Exercise: Your job with the data below is to output exactly the lines from the one holding "bd_MonthExpense bd = expense_in" down to the one holding "unfold alerts. do", both included, and no others.

Records to process:
>>>>>
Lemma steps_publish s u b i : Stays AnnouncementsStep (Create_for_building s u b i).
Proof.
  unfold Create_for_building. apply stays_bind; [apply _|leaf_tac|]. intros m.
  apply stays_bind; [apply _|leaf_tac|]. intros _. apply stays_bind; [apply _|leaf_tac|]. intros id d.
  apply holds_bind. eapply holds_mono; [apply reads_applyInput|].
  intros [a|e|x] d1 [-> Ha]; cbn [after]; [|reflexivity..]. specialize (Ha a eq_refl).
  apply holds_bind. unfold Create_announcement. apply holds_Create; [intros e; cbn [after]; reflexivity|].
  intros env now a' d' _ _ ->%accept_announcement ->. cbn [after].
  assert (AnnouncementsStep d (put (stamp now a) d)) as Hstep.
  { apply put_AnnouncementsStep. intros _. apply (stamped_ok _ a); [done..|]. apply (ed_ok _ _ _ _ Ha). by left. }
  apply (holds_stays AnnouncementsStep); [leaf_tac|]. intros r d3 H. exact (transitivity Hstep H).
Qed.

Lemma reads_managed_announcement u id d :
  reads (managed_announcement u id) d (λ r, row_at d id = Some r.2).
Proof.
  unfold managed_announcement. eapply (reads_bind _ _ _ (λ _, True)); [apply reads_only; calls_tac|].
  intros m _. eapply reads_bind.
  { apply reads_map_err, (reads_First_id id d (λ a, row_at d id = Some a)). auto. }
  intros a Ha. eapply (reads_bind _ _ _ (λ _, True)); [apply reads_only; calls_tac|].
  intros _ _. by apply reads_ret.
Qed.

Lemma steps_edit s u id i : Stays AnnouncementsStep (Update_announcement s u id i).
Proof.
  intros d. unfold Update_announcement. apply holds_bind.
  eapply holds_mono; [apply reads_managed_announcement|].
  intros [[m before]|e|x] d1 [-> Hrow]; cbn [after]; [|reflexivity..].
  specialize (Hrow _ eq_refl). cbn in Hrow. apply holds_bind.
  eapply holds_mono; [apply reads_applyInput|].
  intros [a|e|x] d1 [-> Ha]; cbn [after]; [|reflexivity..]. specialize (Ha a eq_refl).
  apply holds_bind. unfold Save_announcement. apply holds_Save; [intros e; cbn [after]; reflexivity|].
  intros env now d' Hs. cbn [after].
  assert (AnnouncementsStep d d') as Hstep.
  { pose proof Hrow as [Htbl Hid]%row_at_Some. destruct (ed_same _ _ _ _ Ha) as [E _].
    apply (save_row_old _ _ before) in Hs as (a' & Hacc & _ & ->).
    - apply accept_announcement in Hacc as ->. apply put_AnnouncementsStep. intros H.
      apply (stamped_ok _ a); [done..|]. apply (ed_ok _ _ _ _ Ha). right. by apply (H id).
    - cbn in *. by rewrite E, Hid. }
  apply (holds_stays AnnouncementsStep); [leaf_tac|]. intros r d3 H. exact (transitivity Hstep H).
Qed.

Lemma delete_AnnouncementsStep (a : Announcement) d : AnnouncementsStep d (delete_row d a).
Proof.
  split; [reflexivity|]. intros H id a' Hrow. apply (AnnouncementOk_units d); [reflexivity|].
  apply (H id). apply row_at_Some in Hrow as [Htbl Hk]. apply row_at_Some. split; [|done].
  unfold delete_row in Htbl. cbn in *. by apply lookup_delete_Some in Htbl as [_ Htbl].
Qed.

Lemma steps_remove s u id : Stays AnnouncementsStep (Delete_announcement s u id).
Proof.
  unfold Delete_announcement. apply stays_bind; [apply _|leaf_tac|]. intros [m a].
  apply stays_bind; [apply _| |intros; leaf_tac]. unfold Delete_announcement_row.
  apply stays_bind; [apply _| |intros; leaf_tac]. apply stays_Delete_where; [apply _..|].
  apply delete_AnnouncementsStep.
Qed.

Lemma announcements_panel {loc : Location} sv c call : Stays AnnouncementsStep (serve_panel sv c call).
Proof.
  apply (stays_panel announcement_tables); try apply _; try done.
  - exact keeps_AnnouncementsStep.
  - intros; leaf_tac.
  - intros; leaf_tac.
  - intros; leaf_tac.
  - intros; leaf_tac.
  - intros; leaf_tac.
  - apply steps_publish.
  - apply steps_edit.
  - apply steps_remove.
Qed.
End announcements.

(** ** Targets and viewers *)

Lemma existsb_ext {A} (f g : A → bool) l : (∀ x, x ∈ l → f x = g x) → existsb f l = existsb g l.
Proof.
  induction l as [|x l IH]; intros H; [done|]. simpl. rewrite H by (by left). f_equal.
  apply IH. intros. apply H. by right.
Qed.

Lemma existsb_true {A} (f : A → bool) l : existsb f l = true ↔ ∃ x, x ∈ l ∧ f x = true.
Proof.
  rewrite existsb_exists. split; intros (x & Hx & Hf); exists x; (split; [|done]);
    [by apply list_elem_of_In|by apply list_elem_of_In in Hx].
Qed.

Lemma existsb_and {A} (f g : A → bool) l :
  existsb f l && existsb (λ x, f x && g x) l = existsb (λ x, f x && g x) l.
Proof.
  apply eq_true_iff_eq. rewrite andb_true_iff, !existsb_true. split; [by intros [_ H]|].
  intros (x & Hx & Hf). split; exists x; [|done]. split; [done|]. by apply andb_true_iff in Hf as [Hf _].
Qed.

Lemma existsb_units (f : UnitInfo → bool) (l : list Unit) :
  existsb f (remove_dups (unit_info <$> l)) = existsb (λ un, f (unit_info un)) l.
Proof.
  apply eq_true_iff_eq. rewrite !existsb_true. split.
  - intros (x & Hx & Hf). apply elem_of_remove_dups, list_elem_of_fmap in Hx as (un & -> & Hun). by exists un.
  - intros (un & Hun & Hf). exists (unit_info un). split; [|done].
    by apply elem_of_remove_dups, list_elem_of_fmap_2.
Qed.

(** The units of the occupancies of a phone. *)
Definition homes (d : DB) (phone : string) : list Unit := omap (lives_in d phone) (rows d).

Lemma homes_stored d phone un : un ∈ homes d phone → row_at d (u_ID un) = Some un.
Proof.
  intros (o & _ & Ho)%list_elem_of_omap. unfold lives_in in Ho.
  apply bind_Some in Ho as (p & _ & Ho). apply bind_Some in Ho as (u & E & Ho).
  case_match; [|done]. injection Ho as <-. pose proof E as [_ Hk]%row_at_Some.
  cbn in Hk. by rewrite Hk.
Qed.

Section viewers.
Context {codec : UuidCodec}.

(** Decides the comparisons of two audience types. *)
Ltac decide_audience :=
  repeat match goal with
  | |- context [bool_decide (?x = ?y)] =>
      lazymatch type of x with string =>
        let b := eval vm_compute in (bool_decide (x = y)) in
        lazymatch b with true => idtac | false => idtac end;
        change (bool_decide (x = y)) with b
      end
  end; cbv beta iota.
<<<<<
>>>>>
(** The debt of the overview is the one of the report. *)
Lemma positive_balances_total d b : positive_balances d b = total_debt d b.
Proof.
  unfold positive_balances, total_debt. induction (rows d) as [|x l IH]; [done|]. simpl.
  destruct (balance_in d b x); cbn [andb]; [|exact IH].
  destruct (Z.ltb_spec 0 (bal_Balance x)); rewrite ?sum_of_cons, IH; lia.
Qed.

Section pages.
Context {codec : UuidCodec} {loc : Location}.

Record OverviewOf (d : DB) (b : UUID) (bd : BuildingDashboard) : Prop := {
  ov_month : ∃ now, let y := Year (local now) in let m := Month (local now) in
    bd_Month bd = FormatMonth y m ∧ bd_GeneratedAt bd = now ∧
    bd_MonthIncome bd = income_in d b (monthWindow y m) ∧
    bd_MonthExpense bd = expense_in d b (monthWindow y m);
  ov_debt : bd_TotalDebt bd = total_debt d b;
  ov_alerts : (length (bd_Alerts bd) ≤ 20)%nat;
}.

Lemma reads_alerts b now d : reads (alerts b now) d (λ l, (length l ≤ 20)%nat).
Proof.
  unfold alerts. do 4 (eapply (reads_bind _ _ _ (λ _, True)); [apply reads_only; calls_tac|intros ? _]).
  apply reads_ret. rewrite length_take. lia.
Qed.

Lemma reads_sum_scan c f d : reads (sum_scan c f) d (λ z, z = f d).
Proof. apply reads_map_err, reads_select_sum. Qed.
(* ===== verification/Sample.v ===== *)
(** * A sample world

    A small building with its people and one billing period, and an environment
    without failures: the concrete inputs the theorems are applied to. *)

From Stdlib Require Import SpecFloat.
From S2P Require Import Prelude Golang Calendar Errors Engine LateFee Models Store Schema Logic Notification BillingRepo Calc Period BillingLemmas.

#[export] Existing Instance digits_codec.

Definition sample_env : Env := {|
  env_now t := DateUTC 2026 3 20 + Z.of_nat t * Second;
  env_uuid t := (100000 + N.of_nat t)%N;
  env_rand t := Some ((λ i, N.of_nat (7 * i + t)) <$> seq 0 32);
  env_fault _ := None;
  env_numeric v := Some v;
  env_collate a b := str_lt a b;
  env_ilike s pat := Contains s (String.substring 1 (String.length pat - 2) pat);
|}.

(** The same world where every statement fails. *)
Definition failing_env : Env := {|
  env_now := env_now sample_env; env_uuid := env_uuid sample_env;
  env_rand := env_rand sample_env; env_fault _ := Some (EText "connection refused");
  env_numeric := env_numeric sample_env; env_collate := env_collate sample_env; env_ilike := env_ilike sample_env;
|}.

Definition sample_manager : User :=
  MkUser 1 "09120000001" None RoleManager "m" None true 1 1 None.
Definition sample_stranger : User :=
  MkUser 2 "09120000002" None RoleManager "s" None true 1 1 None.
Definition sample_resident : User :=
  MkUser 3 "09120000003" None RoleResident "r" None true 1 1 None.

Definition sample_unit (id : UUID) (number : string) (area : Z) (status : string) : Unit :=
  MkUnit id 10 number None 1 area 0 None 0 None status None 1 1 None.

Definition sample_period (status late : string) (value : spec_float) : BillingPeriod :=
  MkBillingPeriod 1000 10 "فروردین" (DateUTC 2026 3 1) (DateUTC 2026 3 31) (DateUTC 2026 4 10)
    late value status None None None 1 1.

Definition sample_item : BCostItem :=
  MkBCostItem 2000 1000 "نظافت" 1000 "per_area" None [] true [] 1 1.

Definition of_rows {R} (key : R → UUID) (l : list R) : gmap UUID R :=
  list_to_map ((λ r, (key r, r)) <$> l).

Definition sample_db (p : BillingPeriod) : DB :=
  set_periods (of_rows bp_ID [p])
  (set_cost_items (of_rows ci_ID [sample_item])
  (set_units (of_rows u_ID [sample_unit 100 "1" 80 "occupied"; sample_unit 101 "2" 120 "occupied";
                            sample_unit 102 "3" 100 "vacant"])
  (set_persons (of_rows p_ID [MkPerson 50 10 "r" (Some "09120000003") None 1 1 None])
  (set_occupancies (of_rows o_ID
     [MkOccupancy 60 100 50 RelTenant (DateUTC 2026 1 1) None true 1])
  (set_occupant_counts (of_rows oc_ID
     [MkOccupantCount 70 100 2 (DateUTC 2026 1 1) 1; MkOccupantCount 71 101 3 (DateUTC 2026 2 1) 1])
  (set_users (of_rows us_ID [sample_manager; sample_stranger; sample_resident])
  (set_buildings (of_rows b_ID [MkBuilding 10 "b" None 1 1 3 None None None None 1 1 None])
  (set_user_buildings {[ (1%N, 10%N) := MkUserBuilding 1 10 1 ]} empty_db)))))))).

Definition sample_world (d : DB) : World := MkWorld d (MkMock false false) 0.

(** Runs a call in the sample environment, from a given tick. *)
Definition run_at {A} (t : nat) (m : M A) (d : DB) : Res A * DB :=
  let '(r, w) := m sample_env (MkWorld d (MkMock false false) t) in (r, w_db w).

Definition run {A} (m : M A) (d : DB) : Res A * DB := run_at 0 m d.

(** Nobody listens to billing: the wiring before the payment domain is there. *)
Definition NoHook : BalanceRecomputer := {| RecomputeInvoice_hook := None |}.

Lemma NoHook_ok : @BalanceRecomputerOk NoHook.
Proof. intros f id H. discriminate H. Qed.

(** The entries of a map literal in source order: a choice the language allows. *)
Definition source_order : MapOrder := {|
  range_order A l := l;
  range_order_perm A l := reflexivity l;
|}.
<<<<<
Answer space:
    bd_MonthExpense bd = expense_in d b (monthWindow y m);
  ov_debt : bd_TotalDebt bd = total_debt d b;
  ov_alerts : (length (bd_Alerts bd) ≤ 20)%nat;
}.

Lemma reads_alerts b now d : reads (alerts b now) d (λ l, (length l ≤ 20)%nat).
Proof.
  unfold alerts. do 4 (eapply (reads_bind _ _ _ (λ _, True)); [apply reads_only; calls_tac|intros ? _]).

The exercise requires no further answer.